▸ **REQUIRED WORK**:
When a line below contains the string "layers", show that line.

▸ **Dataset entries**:
(* ===== verification/Prelude.v ===== *)
(** * epochdb: a verification development of the storage engine, the state engine, the fetcher and the commitment

    epochdb (src/) is an archival node for Avalanche chains. An executor replays
    blocks through a VM and hands every block to the store as a [BlockWrite]; the
    store keeps all of history and answers point, as-of and range reads. Blocks
    come from peers through the fetcher (src/fetch), which follows consensus and
    keeps a verified window ahead of the executor; state roots come from the
    incremental commitment (src/commit). This development models the store
    (src/store), the artifact store under it (src/dist), the latest-state layer
    (src/latest), the state engine of the VM executor (src/vmexec), the log
    queries and filters of the server (src/rpc), the fetcher's queue, window and consensus follower, and the commitment's files, which hold the
    program's own logic.

    ** How the program is put together

    A block lands in the MEMTABLE (store/mem.go): in-memory indexes whose every
    row also streams into an append-only window log, replayed after a crash. A
    full window is cut, frozen and SEALED into a level-0 RUN (store/db.go,
    store/run.go), an immutable file of three sorted tables (chain, state,
    lookup) and a footer. Every so many transactions the level-0 runs are MERGED
    into a terminal run (store/merge.go). A read descends the active window, the
    frozen one and the runs, newest first; sealing and merging run on goroutines
    beside the writer and the readers. Posting lists (store/postings.go,
    store/ef) index transactions by address and topic; containers are stored
    taken apart (store/container.go), receipts and logs as compact records
    (store/receipts.go); a flat cache (store/flat.go) stands in front of state
    reads at the head; a resident overlay (store/resident.go) keeps a remote
    run's index blocks in memory. src/latest is a second, latest-only store:
    overlays over front-coded runs with a checkpoint merge.

    Runs and manifests are artifacts of src/dist: files named by the hash of their
    content, in a spool until uploaded, local, or behind a chunk cache of a bucket.
    The newest manifest's name is published under a pointer, and a fresh node JOINS by
    walking the chain of run footers it names (store/join.go). libevm reads history
    through an overlay (store/statedb.go) and rawdb keys through an adapter over a
    small logged map (store/ethdb.go). The executor of src/vmexec keeps the latest
    state in layers of src/latest, rolls them into a new checkpoint beside execution
    (engine.go), reads them under the open block's writes (flatdb.go), and rebuilds
    the layers above the checkpoint from the store's rows after a restart (recover.go).
    Log queries and stored filters (rpc/logs.go, rpc/filters.go) are answered from the
    posting lists, the block rows and the receipts.

    In src/fetch a loop hands spans of heights to workers (window.go), a worker polls
    peers for the container at the span's top and walks its ancestors down, and
    the loop joins the answers, by parent hash, to a QUEUE in memory that the
    executor reads; a pool (fetcher.go) picks the peers. The consensus follower
    (consensus/engine.go) polls sampled validators and feeds Snowman; what it accepts
    joins the same queue at the tip. In src/commit, Roll writes the internal nodes
    of the state trie to one file from the flat rows, and Dirty keeps the nodes that
    changed since in a slab over that file.

    ** Which file models what

    - Prelude, Bytes, Rows: Go's machine integers, slices and results ([res]: a
      value, an error, a panic), byte order and fixed-width codecs, sorted rows.
    - Ef: store/ef/ef.go. Format: the key schema of store/format.go and
      SplitStateKey. Receipts: store/receipts.go. Container:
      store/container.go. Sha256: crypto/sha256.
    - Memtable, MemRecover, MemRead: store/mem.go, its recovery, its reads.
      Growth: what one [add] changes, as a fold over the block's rows.
    - Sst: pebble's sstable as the classes [SSTable] (operations) and [SSTLaws]
      (what the store relies on), with a table that keeps the laws. RunFile:
      store/run.go over that interface. Resident: the overlay of
      store/run.go and store/resident.go with its sidecar files.
    - Postings: store/postings.go. Seal, Window: writeSections of store/db.go and
      the well-formedness of windows of valid blocks.
    - KMerge, Merge: the k-way merge, span rule, verification and swap of
      store/merge.go, and seal of store/db.go.
    - DB: the shared state of store/db.go, the cut, and the point reads; Contents
      and Refine relate it to the abstract store; DBReads and DBHeights hold
      its theorems. ScanPool: scanRuns. Scans, ScanRows: the range scans.
      Frontier: store/frontier.go. Flat: store/flat.go with WriteBlock and the
      cached state read of store/statedb.go. Open: open of store/db.go and what
      a crash leaves for it.
    - LatestRun, LatestOverlay, LatestView: src/latest/run.go and view.go.
    - Frames: store/frames.go. Misc: the MiscStore of store/ethdb.go. StateDB:
      store/statedb.go and the key-value adapter of store/ethdb.go.
    - Dist: dist/dist.go and dist/upstream.go. Join: store/join.go.
    - VmState: vmexec/engine.go, flatdb.go and recover.go, and that the engine is a
      map. Rebuild: the rebuilt state against the window's rows. VmBlock: a block's
      reads and commit.
    - Logs: rpc/logs.go with the parts of rpc/tx.go and rpc/server.go it uses, over the
      store as the class [Source]. Filters: rpc/filters.go.
    - Queue, Spans, Forward: fetch/window.go (the queue; polls, seeding, the ancestor
      walk with fetch/parse.go; the loop with its workers and channels). PeerPool:
      the peer pool of fetch/fetcher.go and the validator cross-check of
      fetch/follow.go. Engine: fetch/consensus/engine.go.
    - Nibbles, NodeFile, Roll: commit/commit.go and commit/file.go. Dirty, Leaf:
      commit/dirty.go.

    State is explicit: a method is a function from the old state to a [res] of
    the new one. A method that runs under a lock is one step. What other
    goroutines may change between two accesses of a reader is a sequence of
    states [s 0, s 1, ...] linked by the step relation of Refine.v, so the
    theorems about reads quantify over every interleaving. Memtables that
    readers hold pointers to live in a heap; run lists are immutable values. The
    forward loop and the consensus follower are step functions over events, the
    answers of peers and the order of map ranges being part of the event.

    ** What the theorems show

    - Codecs: posting chunks, keys, receipts, containers, run files, sidecars
      and latest runs round-trip; malformed input is an error, with the inputs
      on which the code panics instead stated as theorems.
    - Recovery: whatever prefix of the log a crash leaves, the window of the last
      whole block comes back; and whatever a crash leaves of the whole data
      directory, [open] shows the store without the blocks at its end that were
      not whole on disk.
    - Refinement: a sealed run answers as its window did; a merged run answers as
      its inputs did; every step of the database refines an append-only store;
      point reads beside any steps never miss what was there and are exact on a
      database at rest; sealing and merging can always finish.
    - Numbers: HeightOfTx inverts the block rows and ends within 65 rounds; the
      next TxNum and height are the store's.
    - Scans: ChainRows and posting scans are exact, scanRuns is the sequential
      loop under every schedule, MergeFrontier is the state at a TxNum. A scan
      that straddles a publish can lose a window ([scan_loses_rows]).
    - Caches: the flat cache is exact at its height under racing fills and stays
      within its budget; the resident overlay is transparent.
    - src/latest: overlay, run, layered view and merge refine a finite map.
    - Fetching: the queue refines a history with a cursor; a span fetch ends with
      exactly its span when peers answer usefully; the loop loses no height and
      never goes idle while answers are exact, under every interleaving. When they
      are not, it can stop for good or panic ([forward_wedges],
      [forward_lies_stall], [forward_lies_crash]). The pool hands out a best peer.
    - Consensus: what the follower accepts is one hash-linked chain on an anchor
      that alpha of the sample named; its handlers always return. At 64
      unanswered Gets it never asks again ([engine_gets_stall]).
    - Commitment: the slab refines a map of nodes; a rolled file opens and serves
      every internal node of every trie; the leaves it leaves out are rebuilt from
      the rows with their exact storage roots.
    - Artifacts: what opens is a content of its name; the pointer codec is sound;
      retries are bounded. A join saves only a manifest whose runs link back to the
      chain root, one head name fixes the whole history, and what is published can be
      joined.
    - State adapters: accounts, slots and code read as of the end of a block, beside
      running writes, seals and merges; the misc log loses at most its end.
    - VM state: the layers are one map through writes, deletions and rolls; a block
      reads the state its writes lead to; the state rebuilt after a restart is that of
      the rows in order. A deletion at TxNum 0 is lost ([rebuild_zero_deletion]).
    - Log queries: eth_getLogs returns exactly the matching logs of the range, in order;
      the polls of a log filter together return each log once. A filter whose fromBlock
      is the word latest never returns anything ([latest_filter_silent]).
    - Frames: the decoded list rebuilds the call tree up to depth 256, beyond which
      the depth byte wraps ([frames_depth_wraps]).

    ** Fuel and bounds

    Loops over an iterator, a log or a search take a fuel argument. Results are
    stated for every fuel above a bound the theorem gives: the rows of a section
    plus one, the bytes of the log plus one, 65 for the binary search over 64-bit
    heights, the nibbles of a path plus one for a walk of the node file. The
    follower's own loops take as fuel the number of containers it knows plus one,
    and its theorem says that this is always enough. The retry loop of src/dist takes its
    nine rounds. 64- and 32-bit arithmetic wraps as written in the source; where a
    theorem asks for numbers below a limit, block heights and TxNums below 2^63
    or rows below 2^32 bytes, the limit is in the statement.

    ** What is assumed of code outside src/

    The sstable laws of Sst.v; the RLP coder, the proposervm parser, Keccak256
    (its 32-byte length) and the artifact store's naming are parameters. casfs is the
    class of Dist.v: a name is a hash, a tail gives the content's length, a file that
    opens was verified against its name, releasing only unlinks. The manifest's JSON is
    a pair of functions. Keccak256 is asked to tell the addresses and the slots of one
    window apart where state is rebuilt. The JSON decoder of request arguments is a
    parameter, and what the log queries rely on of the store are the laws of Logs.v's
    [SourceLaws]. So are trie.StackTrie and the RLP coder of src/commit (classes of Roll.v with the laws
    the roll relies on), snowman.Topological and poll.Set (classes of Engine.v: a
    poll accepts only children of the last accepted block), the ProposerVM and
    eth decoders, and the peers, who answer anything. That container names are
    hashes of bytes that hold the parent's name is a rank on names in Engine.v. File
    operations are taken to succeed except where a crash is the subject. Go
    ranges over a map in no fixed order; the store's models take ascending keys, the
    fetcher's and the slab's take the order as an argument.

    ** Not modelled, and why

    Within the store: the manifest's JSON text and its atomic save, reference
    counts of run versions, Close, the error a failed merge leaves behind, the swap of
    file handles after an upload (SyncArtifacts), the code cache and migration
    (migrate.go). Within dist: opening from the environment, the shared cache, page
    residency. Within vmexec: the EVM run itself, the state root, the directory's
    creation and manifest. Within fetch: sending, routing and timing out messages
    (fetcher.go, handler.go, probe.go, follow.go). Within commit: Dirty.Root, which
    drives the trie library over the nodes modelled here. Outside: the executor and VM
    packages drive third-party engines; the rest of rpc, grpcapi, plainhttp and the commands are
    networking, formatting and I/O around the reads modelled here. *)

From Stdlib Require Export String ZArith Lia.
From stdpp Require Export base list numbers strings gmap sorting.
Global Open Scope Z_scope.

▸ **EXERCISE OUTPUT**:
    state in layers of src/latest, rolls them into a new checkpoint beside execution
    the layers above the checkpoint from the store's rows after a restart (recover.go).
    - VM state: the layers are one map through writes, deletions and rolls; a block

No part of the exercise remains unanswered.